Il Papa in Iraq: tra speranza e incertezza




Pubblicato dalla Fraternità San Pio X





La visita storica di Papa Francesco in Iraq, dal 5 all’8 marzo 2021, ha visto il moltiplicarsi di gesti simbolici soprattutto in direzione dei cristiani d’Oriente, ma anche dei Kurdi e della comunità musulmana sciita. In questa terra biblica minata dalla guerra e dai conflitti, quale bilancio provvisorio si può stilare di questo 33esimo viaggio apostolico del Pontefice argentino?

Prima del 2003, anno dell’invasione americana e della caduta di Saddam Hussein, i cristiani in Iraq erano stimati tra 1,2 e 1,5 milioni. Nel 2021, l’Opera d’Oriente stima che i cristiani sono tra 300.000 e 500.000, cioè circa 1% della popolazione irachena.
Così, l’arrivo storico di un Papa nel paese dava motivo di sperare alla piccola minoranza cristiana in via di estinzione.

Non sono mancati dei simboli in questo 33esimo viaggio apostolico di Papa Francesco – il primo dopo l’inizio dell’epidemia del Covid-19 -: preghiere nelle rovine di Mosul e nella chiesa di Qaraqosh, danneggiate dall’occupazione dell’organizzazione dello Stato islamico; visita dal forte accento ecumenico a Ur dei Caldei, la patria di Abramo; o più politica nel Kurdistan iracheno.

Senza dimenticare l’incontro con il padre di un giovane figlio di migranti, morto annegato e ritrovato sulle coste della Turchia nel 2015; come anche l’incontro privato, inedito per un Papa, con il capo della comunità musulmana sciita, il grande Ayatollah Ali Al-Sistani.

Per i cristiani dell’Iraq, perseguitati da molti anni, la visita di Papa Francesco ha un carattere «indimenticabile» e «avrà una grande influenza sulla cultura irachena», spiega il patriarca cattolico di rito caldeo, il cardinale Louis Raphael Sako, che cita l’esempio di «questo capo musulmano che era orgoglioso di baciare la mano del Papa davanti a tutti».


Voci discordanti

Un viaggio storico? Molti lo pensano, mentre invece alcune analisi sottolineano che la visita del Pontefice romano è lungi dall’aver calmato le tensioni politiche esistenti nel paese. Secondo La Croix, l’incontro, non previsto all’inizio, tra il Papa e Massoud Barzani, la maggiore personalità politica del Kurdistan, avrebbe suscitato le ire di Bagdad.

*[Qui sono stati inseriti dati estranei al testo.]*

(** The state after an ARP message [m]: its sender is learned, the reply it asked
    for goes out, and then all the datagrams that waited for it, in order. *)
Definition learns (n : t) (m : ARPMessage.t) (n' : t) : Prop :=
  let ip := ARPMessage.sender_ip_address m in
  let mac := ARPMessage.sender_ethernet_address m in
  exists my_ip payloads,
    Address.ipv4_numeric (_ip_address n) = Ok my_ip /\
    Forall2 (fun p bl => IPv4Datagram.serialize p.2 = Ok bl) (default [] (_waiting_internet_datagrams n !! ip)) payloads /\
    n' = mk (_ethernet_address n) (_ip_address n)
      (_frames_out n ++ reply_frames n my_ip m ++ map (frame_to n mac EthernetHeader.TYPE_IPv4) payloads)
      (<[ip := mk_entry mac ARP_ENTRY_TTL_MS]> (_arp_table n))
      (_waiting_arp_response_ip_addr n) (delete ip (_waiting_internet_datagrams n)).

Lemma recv_frame_not_for_us n f : for_us n f = false -> recv_frame f n = (Ok None, n).
Proof.
  unfold for_us. intros [H1 H2]%orb_false_iff. unfold recv_frame, bind, asks. rewrite H1, H2. done.
Qed.

(** The frames that are not ARP leave the interface as it is. *)
Lemma recv_frame_ipv4 n f b :
  for_us n f = true -> EthernetHeader.type (EthernetFrame.header f) = EthernetHeader.TYPE_IPv4 -> received f b ->
  exists r d, IPv4Datagram.parse b IPv4Datagram.default = Ok (r, d) /\
    recv_frame f n = (Ok (if bool_decide (r = NoError) then Some d else None), n).
Proof.
  intros Hu Ht [Eb Hb]. destruct (IPv4Datagram.parse_fresh b Hb) as (r & d & E & _). exists r, d. split; [done |].
  unfold recv_frame, bind, asks, of_outcome. unfold for_us in Hu.
  rewrite <- negb_orb, Hu, Ht, Z.eqb_refl, Eb, E. simpl. by destruct (bool_decide (r = NoError)).
Qed.

Lemma recv_frame_other n f :
  for_us n f = true -> EthernetHeader.type (EthernetFrame.header f) <> EthernetHeader.TYPE_IPv4 ->
  EthernetHeader.type (EthernetFrame.header f) <> EthernetHeader.TYPE_ARP -> recv_frame f n = (Ok None, n).
Proof.
  intros Hu H1 H2. unfold recv_frame, bind, asks. unfold for_us in Hu. rewrite <- negb_orb, Hu.
  simpl. by rewrite (proj2 (Z.eqb_neq _ _) H1), (proj2 (Z.eqb_neq _ _) H2).
Qed.

(** The message is learned from once it is parsed. *)
Lemma recv_frame_learns n f b m :
  wf n -> for_us n f = true -> EthernetHeader.type (EthernetFrame.header f) = EthernetHeader.TYPE_ARP -> received f b ->
  ARPMessage.parse b ARPMessage.default = Ok (NoError, m) -> ARPMessage.wf m ->
  wp (recv_frame f) (fun o n' => o = None /\ learns n m n') n.
Proof.
  intros Hn Hu Ht [Eb _] E Hm. destruct (wf_ip n Hn) as [my_ip Hmy].
  unfold recv_frame, for_us in *. wp_step. wp_step. rewrite <- negb_orb, Hu, Ht. cbn [negb].
  change (EthernetHeader.TYPE_ARP =? EthernetHeader.TYPE_IPv4) with false. rewrite Z.eqb_refl.
  wp_step. eapply wp_of_outcome; [exact Eb |]. wp_step. eapply wp_of_outcome; [exact E |].
  cbv beta iota. rewrite bool_decide_false by (by intros []). wp_step. wp_step.
  wp_step. eapply wp_of_outcome; [exact Hmy |]. wp_step.
  assert (Hreply : forall Q : unit -> t -> Prop,
    Q tt (setf _frames_out (_frames_out n ++ reply_frames n my_ip m) n) ->
    wp (if (ARPMessage.opcode m =? ARPMessage.OPCODE_REQUEST) && (ARPMessage.target_ip_address m =? my_ip) then
          let* msg := of_outcome (ARPMessage.serialize (arp_reply (_ethernet_address n)
            (ARPMessage.sender_ethernet_address m) my_ip (ARPMessage.sender_ip_address m))) in
          _send (ARPMessage.sender_ethernet_address m) EthernetHeader.TYPE_ARP (BufferList.of_string msg)
        else pure tt) Q n).
  { intros Q HQ. unfold reply_frames in HQ. destruct (_ && _).
    - wp_step. eapply wp_of_outcome; [| eapply wp_eq; [apply send_eq | exact HQ]].
      apply ARPMessage.arp_serialize_eq, arp_reply_wf; [done | apply Hm | done | apply Hm].
    - wp_step. rewrite app_nil_r in HQ. by destruct n. }
  apply Hreply. clear Hreply. wp_step. wp_step. wp_step. wp_step.
  change (_waiting_internet_datagrams (upd _ _ _)) with (_waiting_internet_datagrams n).
  destruct (_waiting_internet_datagrams n !! ARPMessage.sender_ip_address m) as [l|] eqn:El; wp_step.
  - destruct (send_waiting_eq (upd _arp_table (insert (ARPMessage.sender_ip_address m)
      (mk_entry (ARPMessage.sender_ethernet_address m) ARP_ENTRY_TTL_MS))
      (setf _frames_out (_frames_out n ++ reply_frames n my_ip m) n))
      (ARPMessage.sender_ethernet_address m) l) as (bls & Hbls & Es).
    { destruct (wf_datagrams n Hn _ _ El) as (_ & _ & _ & Hl). eapply list.Forall_impl; [exact Hl | by intros p []]. }
    wp_step. eapply wp_eq; [exact Es |]. wp_step. wp_step. split; [done |].
    exists my_ip, bls. rewrite El. split; [done |]. split; [done |]. simpl. unfold setf. simpl.
    by rewrite app_assoc.
  - wp_step. wp_step. split; [done |]. exists my_ip, []. rewrite El. split; [done |]. split; [constructor |].
    simpl. rewrite app_nil_r. by rewrite delete_id.
Qed.
(* ===== verification/router.v ===== *)
(** * libsponge/router: a router with longest-prefix match and ICMP

    The routing table is a binary trie; its specification is a linear scan over
    the routes in the order they were added. *)

From S2P Require Import prelude buffer parser wire_format checksum ethernet arp_message ipv4 icmp_message address network_interface.

(** ** An interface that keeps the datagrams it received *)

Module AsyncNetworkInterface.
Record t : Type := mk { base : NetworkInterface.t; _datagrams_out : list IPv4Datagram.t }.

Definition eta (a : t) : t := mk (base a) (_datagrams_out a).
#[global] Instance set_base : Setter base := ltac:(derive_setter eta base).
#[global] Instance set_datagrams_out : Setter _datagrams_out := ltac:(derive_setter eta _datagrams_out).

(** [AsyncNetworkInterface(NetworkInterface &&interface)] *)
Definition of_interface (interface : NetworkInterface.t) : t := mk interface [].

Definition recv_frame (frame : EthernetFrame.t) : M t unit :=
  let* optional_dgram := zoom base (NetworkInterface.recv_frame frame) in
  match optional_dgram with
  | Some d => _datagrams_out %= (fun q => q ++ [d])
  | None => pure tt
  end.
(** One turn of [write]: the kernel took the first [n] bytes, and at least one when
    there was any. *)
Lemma write_once_wp `{!LinuxIO K} h w buffer (Q : BufferViewList.t * Z -> Sys.t K -> Prop)
    (E : exn -> Sys.t K -> Prop) s :
  at_fd s h w -> len (mjoin buffer) < 2 ^ 63 ->
  (forall rest n k, 0 <= n <= len (mjoin buffer) -> mjoin rest = zdrop n (mjoin buffer) ->
     (mjoin buffer <> [] -> 0 < n) ->
     Q (rest, n) (Sys.mk (<[h := upd FDWrapper._write_count (fun c => u32 (c + 1)) w]> (Sys.wrappers s)) k
       (Sys.trace s ++ [Put h (ztake n (mjoin buffer))]))) ->
  (forall e s', io_error e -> (exists d, Sys.trace s' = Sys.trace s ++ d /\ (d = [] \/ d = [Put h []])) -> E e s') ->
  wpe (write_once h buffer) Q E s.
Proof.
  intros Hw Hlen HQ HE. unfold write_once. wp_step. eapply fd_num_wp; [exact Hw |]. wp_step.
  apply call_wp. intros k _. pose proof (writev_max (FDWrapper._fd w) (BufferViewList.as_iovecs buffer) (Sys.kernel s)) as Hr.
  destruct (sys_writev _ _ _).1 as [n err]. simpl in Hr.
  assert (Hnone : exists d, Sys.trace s = Sys.trace s ++ d /\ (d = [] \/ d = [Put h []])).
  { exists []. by rewrite app_nil_r; auto. }
  wp_step. apply system_call_wp; [intros _ | intros; by apply HE]. cbn [rv].
  replace (i32 n) with n by (unfold i32; zarith). pose proof (len_nonneg (mjoin buffer)).
  rewrite BufferViewList.views_size by lia.
  apply wp_if; intros C1; [wp_step; by apply HE |]. apply wp_if; intros C2; [wp_step; by apply HE |].
  apply Z.ltb_ge in C2. wp_steps. unfold Sys.record. wp_step. wp_step. unfold register_write.
  eapply update_wp; [exact Hw |]. wp_step. destruct (decide (0 <= n)) as [Hn | Hn].
  - rewrite u64_small by lia. destruct (BufferViewList.views_remove_prefix buffer n) as (rest & Er & Erest); [lia |].
    eapply wp_of_outcome; [exact Er |]. wp_step. apply HQ; [lia | done |].
    intros Hne. apply andb_false_iff in C1 as [C1 | C1]; [apply Z.eqb_neq in C1; lia |].
    apply negb_false_iff, Z.eqb_eq, len_nil_inv in C1. done.
  - unfold of_outcome, wpe. rewrite ztake_nonpos by lia.
    rewrite BufferViewList.views_remove_prefix_over by solve_wrap.
    apply HE; [by left |]. exists [Put h []]. auto.
Qed.

(** The bytes the kernel accepted on [h] in a trace. *)
Definition accepted (h : nat) (tr : list io) : list byte :=
  mjoin (omap (fun e => match e with Put h' d => if decide (h' = h) then Some d else None | _ => None end) tr).

Lemma accepted_app h tr tr' : accepted h (tr ++ tr') = accepted h tr ++ accepted h tr'.
Proof. unfold accepted. by rewrite omap_app, join_app. Qed.

Lemma accepted_put h d : accepted h [Put h d] = d.
Proof. unfold accepted. simpl. rewrite decide_True by done. simpl. apply app_nil_r. Qed.

Lemma accepted_puts h (d : list (list byte)) : accepted h (Put h <$> d) = mjoin d.
Proof.
  induction d as [|x d IH]; [done |]. change (Put h <$> x :: d) with ([Put h x] ++ (Put h <$> d)).
  by rewrite accepted_app, accepted_put, IH.
Qed.

(** The bytes read from [h]. *)
Definition delivered (h : nat) (tr : list io) : list byte :=
  mjoin (omap (fun e => match e with Got h' d => if decide (h' = h) then Some d else None | _ => None end) tr).

Lemma delivered_app h tr tr' : delivered h (tr ++ tr') = delivered h tr ++ delivered h tr'.
Proof. unfold delivered. by rewrite omap_app, join_app. Qed.

Lemma delivered_got h d : delivered h [Got h d] = d.
Proof. unfold delivered. simpl. rewrite decide_True by done. simpl. apply app_nil_r. Qed.

Lemma delivered_puts h h' (d : list (list byte)) : delivered h (Put h' <$> d) = [].
Proof. induction d; [done |]. exact IHd. Qed.
(** [C22] Delivery through the full stack: a host writes a segment for a peer whose Ethernet
    address it has yet to learn.  Its device is given one packet, a request; the peer,
    reading that packet, takes no segment from it and answers with one packet; the host,
    reading the answer, takes no segment from it and sends one packet more; and from that
    packet the peer, connected or listening for the segment's SYN, reads the same
    segment (ports filled in, the checksum computed) and is connected to the host.  Every
    step returns or fails with an error of the system. *)
Theorem full_stack_delivers a b aip ap bip bp x y z seg hop my_ip (s : Sys.t K) f :
  eth_ok a -> eth_ok b ->
  NetworkInterface.frames_out (_interface a) = [] -> NetworkInterface.frames_out (_interface b) = [] ->
  endpoint (base a) aip ap bip bp -> TCPSegment.sendable seg -> endpoint (base b) x bp y z ->
  (if listening (base b)
   then TCPHeader.syn (TCPSegment.header seg) = true /\ TCPHeader.rst (TCPSegment.header seg) = false
   else x = bip /\ y = aip /\ z = ap) ->
  Address.ipv4_numeric (_next_hop a) = Ok hop ->
  Address.ipv4_numeric (NetworkInterface.ip_address (_interface b)) = Ok hop ->
  NetworkInterface._arp_table (_interface a) !! hop = None ->
  NetworkInterface._waiting_arp_response_ip_addr (_interface a) !! hop = None ->
  Address.ipv4_numeric (NetworkInterface.ip_address (_interface a)) = Ok my_ip ->
  NetworkInterface._waiting_internet_datagrams (_interface b) !! my_ip = None ->
  FileDescriptor.at_fd s (_tap a) f ->
  wpe (write seg) (fun _ wa => exists request, puts (_tap a) s (World.sys wa) request /\
    forall sb sb1 fb, FileDescriptor.at_fd sb (_tap b) fb -> FileDescriptor.read (_tap b) no_limit sb = (Ok request, sb1) ->
    wpe read (fun r wb => r = None /\ exists answer, puts (_tap b) sb1 (World.sys wb) answer /\
      forall sa sa1 fa, FileDescriptor.at_fd sa (_tap a) fa -> FileDescriptor.read (_tap a) no_limit sa = (Ok answer, sa1) ->
      wpe read (fun r wa2 => r = None /\ exists frame, puts (_tap a) sa1 (World.sys wa2) frame /\
        forall sb2 sb3 fb2, FileDescriptor.at_fd sb2 (_tap b) fb2 -> FileDescriptor.read (_tap b) no_limit sb2 = (Ok frame, sb3) ->
        exists got b', read (World.mk sb2 (World.obj wb)) = (Ok (Some got), World.mk sb3 b') /\
          same_segment (addressed ap bp seg) got /\ endpoint (base b') bip bp aip ap /\ listening (base b') = false)
        (fun e _ => FileDescriptor.io_error e) (World.mk sa (World.obj wa)))
      (fun e _ => FileDescriptor.io_error e) (World.mk sb b))
    (fun e _ => FileDescriptor.io_error e) (World.mk s a).
Proof.
  intros Hoka Hokb Efa Efb Ha Hseg Hb Hfor Ehop Eip Ht Hw Emy Hwb Hf.
  destruct (wrapped_delivered _ _ _ _ _ _ _ _ _ _ Ha Hseg Hb Hfor) as (d & bl & Ewrap & Hd & Ebl & Hlen & Hdel).
  destruct (arp_exchange true (_interface a) (_interface b) (_next_hop a) hop d) as
    (bl' & a1 & b1 & a2 & request & answer & frame & f1 & f2 & f3 & rest & d' & Ebl' & Hex);
    [apply Hoka | apply Hokb | done | done | done | done | done |].
  rewrite Ebl in Ebl'. injection Ebl' as <-.
  destruct Hex as [Es _ [Ef1 Et1] Er1 (m1 & ip1 & Hm1 & Hl1 & _) [Ef2 Et2] Hrest Er2 (m2 & Hm2 & Hl2) (Ef3 & Et3 & Eframe) Er3 _].
  rewrite (Hrest my_ip Emy Hwb) in Ef2. unfold NetworkInterface.frames_out in Efa, Efb. rewrite Efa in Ef1. rewrite Efb in Ef2.
  eapply eth_write_wp; [exact Hoka | exact Ha | exact Hseg | exact Hf |].
  intros d0 bl0 ip n' wa E0 _ _ En Hok1 Hsp. rewrite Ewrap in E0. injection E0 as <-. rewrite Es in En. injection En as <-.
  assert (Hokb1 : eth_ok (setf _interface b1 b)).
  { apply eth_new_interface; [done | |].
    - eapply NetworkInterface.learns_wf; [apply Hokb | exact Hm1 | exact Hl1].
    - eapply fits_learns; [apply Hokb | apply Hokb | exact Hm1 | exact Hl1]. }
  destruct (sent_one _ _ _ _ Hsp Ef1) as [Hputs Ewa]. eexists. split; [exact Hputs |].
  intros sb sb1 fb Hfb Eread. destruct (read_at_fd _ _ _ _ _ Hfb Eread) as [fb1 Hfb1].
  pose proof (pending_can_send _ _ _ Hok1 Ef1) as Hs1.
  eapply eth_read_packet; [exact Eread | exact Hfb1 | by apply transmit_parse | exact Er1 | apply Hokb1 | apply Hokb1 | done |].
  intros wb Hspb. cbv iota. wp_step. split; [done |].
  destruct (sent_one _ _ _ _ Hspb Ef2) as [Hputsb Ewb]. eexists. split; [exact Hputsb |].
  intros sa sa1 fa Hfa Ereada. destruct (read_at_fd _ _ _ _ _ Hfa Ereada) as [fa1 Hfa1]. rewrite Ewa.
  assert (Hok2 : eth_ok (setf _interface a2 a)).
  { apply eth_new_interface; [done | |].
    - eapply (NetworkInterface.learns_wf (settle true a1)); [apply wf_settle, Hok1 | exact Hm2 | exact Hl2].
    - eapply (fits_learns (settle true a1)); [apply wf_settle, Hok1 | apply fits_no_frames, Hok1 | exact Hm2 | exact Hl2]. }
  pose proof (pending_can_send _ _ _ Hokb1 Ef2) as Hs2.
  eapply eth_read_packet; [exact Ereada | exact Hfa1 | by apply transmit_parse | exact Er2 | apply Hok2 | apply Hok2 | done |].
  intros wa2 Hspa. cbv iota. wp_step. split; [done |]. pose proof (pending_can_send _ _ _ Hok2 Ef3) as Hs3.
  destruct (sent_one _ _ _ _ Hspa Ef3) as [Hputsa _]. eexists. split; [exact Hputsa |].
  intros sb2 sb3 fb2 Hfb2 Eread2. pose proof (transmit_parse _ _ Hs3 Et3) as Ep3.
  destruct (carried_datagram _ _ _ _ _ _ _ _ Hok1 Hokb Hlen Eframe Et3 Er3) as (buf & Hbuf & Ebuf & Epd).
  destruct (Hdel buf Hbuf Ebuf) as (d1 & got & b' & Epd1 & Eu & Hsame & Hend). rewrite Epd in Epd1. injection Epd1 as <-.
  rewrite Ewb. exists got, (setf base b' (setf _interface (settle true b1) (setf _interface b1 b))).
  split; [| by split]. by eapply eth_read_quiet.
Qed.
End properties.

(** ** Witnesses *)

Section witnesses.
#[local] Existing Instance Address.numeric_netdb.
#[local] Existing Instance Address.numeric_netdb_numeric.

(** The client at 10.0.0.1 and the server at 10.0.0.2 are neighbours. *)
Definition client_host : TCPOverIPv4OverEthernetAdapter.t := mk sample_client 0 host_a (Address.of_ip 0x0a000002).
Definition server_host : TCPOverIPv4OverEthernetAdapter.t := mk sample_server 0 host_b (Address.of_ip 0x0a000001).

Lemma fits_new mac ip : fits (NetworkInterface.new mac ip).
Proof. split; [constructor | apply map_Forall_empty]. Qed.

Lemma client_host_ok : eth_ok client_host.
Proof.
  split; [eexists _, _, _, _; by apply sample_endpoint | apply host_a_wf | apply fits_new |].
  by exists 0x0a000002.
Qed.

Lemma server_host_ok : eth_ok server_host.
Proof.
  split; [eexists _, _, _, _; by apply sample_endpoint | apply host_b_wf | apply fits_new |].
  by exists 0x0a000001.
Qed.

Lemma sample_syn_sendable : TCPSegment.sendable sample_syn.
Proof. split; [split; by vm_compute | by vm_compute]. Qed.

(** A system whose device will be given [packets] to read. *)
Definition device (packets : list (list byte)) : Sys.t Script.t :=
  Sys.mk [FDWrapper.mk 5 false false 0 0] (Script.mk packets 2000 [] [] 0) [].

(** What a host has put on its device. *)
Definition output {A} (r : A * World.t Script.t TCPOverIPv4OverEthernetAdapter.t) : list byte :=
  FileDescriptor.accepted 0 (Sys.trace (World.sys (snd r))).

(** The client's request, on its device, and the server that reads it: the answer is
    one packet. *)
Lemma full_stack_delivers_witness :
  let r := write sample_syn (World.mk (device []) client_host) in
  wpe read (fun o wb => o = None /\
      exists answer, puts 0 (snd (FileDescriptor.read 0 no_limit (device [output r]))) (World.sys wb) answer)
    (fun e _ => FileDescriptor.io_error e) (World.mk (device [output r]) server_host).
Proof.
  cbv zeta. assert (Eo : match fst (write sample_syn (World.mk (device []) client_host)) with Ok _ => true | _ => false end = true)
    by (vm_compute; reflexivity).
  assert (Er : fst (FileDescriptor.read 0 no_limit (device [output (write sample_syn (World.mk (device []) client_host))]))
    = Ok (output (write sample_syn (World.mk (device []) client_host)))) by (vm_compute; reflexivity).
  pose proof (full_stack_delivers client_host server_host 0x0a000001 1000 0x0a000002 80 0 0 0 sample_syn 0x0a000002 0x0a000001
    (device []) (FDWrapper.mk 5 false false 0 0) client_host_ok server_host_ok eq_refl eq_refl
    (sample_endpoint 0x0a000001 1000 0x0a000002 80 false ltac:(lia) ltac:(lia) ltac:(lia) ltac:(lia)) sample_syn_sendable
    (sample_endpoint 0 80 0 0 true ltac:(lia) ltac:(lia) ltac:(lia) ltac:(lia)) (conj eq_refl eq_refl)
    eq_refl eq_refl eq_refl eq_refl eq_refl eq_refl eq_refl) as Hok.
  unfold wpe at 1 in Hok. unfold output in *.
  destruct (write sample_syn (World.mk (device []) client_host)) as [[seg|e] wa]; [| discriminate Eo].
  destruct Hok as (request & (tr & Etr & Hacc) & Hread). cbn [app Sys.trace device] in Etr. cbn [snd] in *.
  rewrite Etr in *. change (_tap client_host) with 0%nat in Hacc. rewrite Hacc in *.
  destruct (FileDescriptor.read 0 no_limit (device [request])) as [o sb1] eqn:Erd. cbn [fst] in Er. subst o.
  eapply wp_mono; [exact (Hread (device [request]) sb1 (FDWrapper.mk 5 false false 0 0) eq_refl Erd) |].
  intros o wb (Eo' & answer & Hputs & _). split; [exact Eo' |]. exists answer. exact Hputs.
Defined.

(** The four steps: the segment that the server reads in the end. *)
Definition four_steps : outcome (option TCPSegment.t) :=
  let r1 := write sample_syn (World.mk (device []) client_host) in
  let r2 := read (World.mk (device [output r1]) server_host) in
  let r3 := read (World.mk (device [output r2]) (World.obj (snd r1))) in
  fst (read (World.mk (device [output r3]) (World.obj (snd r2)))).

Example four_steps_deliver : exists seg, four_steps = Ok (Some seg) /\ TCPHeader.syn (TCPSegment.header seg) = true /\
  TCPHeader.sport (TCPSegment.header seg) = 1000 /\ TCPHeader.dport (TCPSegment.header seg) = 80.
Proof. eexists. vm_compute. split; [reflexivity | auto]. Qed.
End witnesses.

Lo stesso dicasi per i Sunniti, che rappresentano il 20% degli iracheni, che hanno pensato di essere stati messi da parte. Mentre la Santa Sede ha negoziato per mesi l’incontro tra Francesco e il capo dell’Islam sciita, all’ordine del giorno non c’era alcun incontro individuale con un alto dignitario sunnita.

Il media italiano Linkiesta – ritenuto di centro-sinistra - 
https://www.linkiesta.it/2021/03/papa-francesco-medio-oriente-iraq-iran-chiesa/
ha avuto parole severe, parlando di una iniziativa pontificia «inappropriata». Scrive Carlo Panella: dato il contesto di instabilità «la visita di Papa Francesco può essere interpretata come una provocazione per le milizie sunnite o sciite più radicali, e questo indipendentemente  dalle buone intenzioni di Francesco».

E lo stesso giornalista aggiunge che le grandi tensioni religiose che minano l’Iraq e più generalmente il Medio Oriente, non possono «essere risolte a distanza con l’irenismo della fraternità» promosso dall’attuale Pontefice romano.
Impressionante lucidità in un giornalista che certo non può essere tacciato di integrismo…

Senza parlare del fatto che l’Ayatollah Al-Sistani, che si è rifiutato di firmare il Documento sulla fraternità universale, malgrado la richiesta del Vaticano, è la bestia nera dei Mullah di Teheran e di Qom, al punto che certi hanno già tentato di farlo assassinare nel 2005.

I prossimi mesi diranno se il primo viaggio storico di un Papa in Mesopotamia avrà permesso di migliorare la drammatica situazione dei cristiani dell’Iraq e di far nascere un po’ di speranza in una regione martoriata dalle guerre.

O se invece finirà con l’apportare ulteriore confusione in questa terra che ha già visto elevarsi – e non a caso – la torre di Babele.
Comunque sia, ora più che mai è il momento di pregare per i cristiani d’Oriente.